Question
What are the factors or causes of epilepsy?
Answer
Common causes of epilepsy include:
- Congenital malformations: such as chromosomal abnormalities, congenital hydrocephalus, microcephaly, incomplete corpus callosum, incomplete cortical development, and others.
- Prenatal and perinatal diseases: Birth injuries are common causes of symptomatic infantile spasms.
- Post-hypertensive sequelae following high fever convulsions: Severe and persistent high fever convulsions can lead to brain damage including neuronal loss and gliosis, primarily in the medial surface of the temporal lobe, especially in the hippocampus. 4.Brain injury: Post-traumatic epilepsy following brain injury may be accompanied by depressed fractures, dura mater tears, and regional neurological symptoms, leading to long-term memory impairment.
- Infections: Seen in various bacterial meningitis, brain abscesses, granulomas, viral encephalitis, and parasitic diseases such as cysticercosis, schistosomiasis, and toxoplasmosis.

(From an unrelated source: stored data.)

Lemma sweep_tally_counts_folders_witness :
  exists r w',
    POST Scenario.healthy Unparseable Scenario.emptyWorld
    = (Returned (Response 200 (Tally r)), w') /\
    totalFolders r = 2 /\
    alreadySynced r + newlyCreated r + failed r = 2 /\
    map sessionId (details r) ≡ₚ ["s1"; "1700000000000"].
Proof.
  apply (sweep_tally_counts_folders Scenario.healthy Unparseable Scenario.emptyWorld
           Scenario.listed ["s1"; "1700000000000"]).
  - reflexivity.
  - reflexivity.
  - apply (NoDup_sessionFolders Scenario.listed).
  - intros id. apply (elem_of_sessionFolders Scenario.listed id).
Defined.

(** C6.  A document-store call that throws while one folder is processed costs
    that folder alone: the sweep still answers 200 with one entry per folder;
    [failed] counts exactly the entries with status ['failed']; every entry
    is settled by its own folder's faults and prior document (see
    [Settled]), so a folder whose read throws gets ['failed'] with the
    message, and a folder whose own calls do not throw is processed to
    ['already_exists'] or ['created'] whatever happened to the others. *)
Theorem sweep_isolates_failures E b w files :
  letIn E b = true ->
  listing E = Returned files ->
  exists r w',
    POST E b w = (Returned (Response 200 (Tally r)), w') /\
    map sessionId (details r) = sessionFolders files /\
    failed r = count "failed" (details r) /\
    alreadySynced r = count "already_exists" (details r) /\
    newlyCreated r = count "created" (details r) /\
    Forall (fun dt => Settled E files (docs w !! sessionId dt)
                              (docs w' !! sessionId dt) dt) (details r) /\
    (forall id e,
        id ∈ sessionFolders files -> getFault E id = Some e ->
        Detail id "failed" (Some (errorText e)) ∈ details r) /\
    (forall id,
        id ∈ sessionFolders files -> getFault E id = None ->
        (forall d, setFault E id d = None) ->
        is_Some (docs w' !! id) /\
        (Detail id "already_exists" None ∈ details r \/
         Detail id "created" None ∈ details r)).
Proof.
  intros Hin Hls.
  destruct (POST_run E b w files Hin Hls)
    as (r & w' & Hpost & Htot & Hdet & Hs & Hn & Hf & Hall & _).
  exists r, w'. split_and!; try done.
  - intros id e Hid Hget. rewrite <-Hdet in Hid.
    apply list_elem_of_fmap in Hid as (dt & -> & Hdt).
    rewrite Forall_forall in Hall. specialize (Hall dt Hdt).
    unfold Settled in Hall. rewrite Hget in Hall. destruct Hall as [Heq _].
    by rewrite <-Heq.
  - intros id Hid Hget Hset. rewrite <-Hdet in Hid.
    apply list_elem_of_fmap in Hid as (dt & -> & Hdt).
    rewrite Forall_forall in Hall. specialize (Hall dt Hdt).
    unfold Settled in Hall. rewrite Hget in Hall.
    destruct (docs w !! sessionId dt) as [d0|].
    + destruct Hall as [Heq ->]. split; [eauto|]. left. by rewrite <-Heq.
    + destruct Hall as (w1 & w2 & d & _ & Hd). rewrite Hset in Hd.
      destruct Hd as [Heq ->]. split; [eauto|]. right. by rewrite <-Heq.
Qed.

Lemma sweep_isolates_failures_witness :
  exists r w',
    POST Scenario.readFails Unparseable Scenario.emptyWorld
    = (Returned (Response 200 (Tally r)), w') /\
    failed r = 1 /\ newlyCreated r = 1 /\
    details r = [Detail "s1" "failed" (Some "read refused");
                 Detail "1700000000000" "created" None].
Proof.
  destruct (sweep_isolates_failures Scenario.readFails Unparseable
              Scenario.emptyWorld Scenario.listed eq_refl eq_refl)
    as (r & w' & Hpost & _).
  exists r, w'. split; [exact Hpost|].
  vm_compute in Hpost. injection Hpost as <- _. by vm_compute.
Defined.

- Poisoning: Lead, mercury, carbon monoxide, alcohol, atropine, isoniazid poisoning, and systemic diseases such as preeclampsia syndrome and uremia can all cause epilepsy.
- Intracranial tumors
- Cerebrovascular diseases: Besides cerebrovascular anomalies and subarachnoid hemorrhage leading to epilepsy at a younger age, post-stroke epilepsy is more common in middle-aged and elderly individuals, especially with cerebral embolism, cerebral thrombosis, and multiple lacunar recurrence. Hypertensive encephalopathy also often accompanies epilepsy.
- Nutritional and metabolic diseases: Rickets often occurs with epilepsy in children. In adults, hypoglycemia due to insulinoma, diabetes mellitus, hyperthyroidism, hypoparathyroidism, vitamin B6 deficiency, and other systemic diseases can all lead to epilepsy.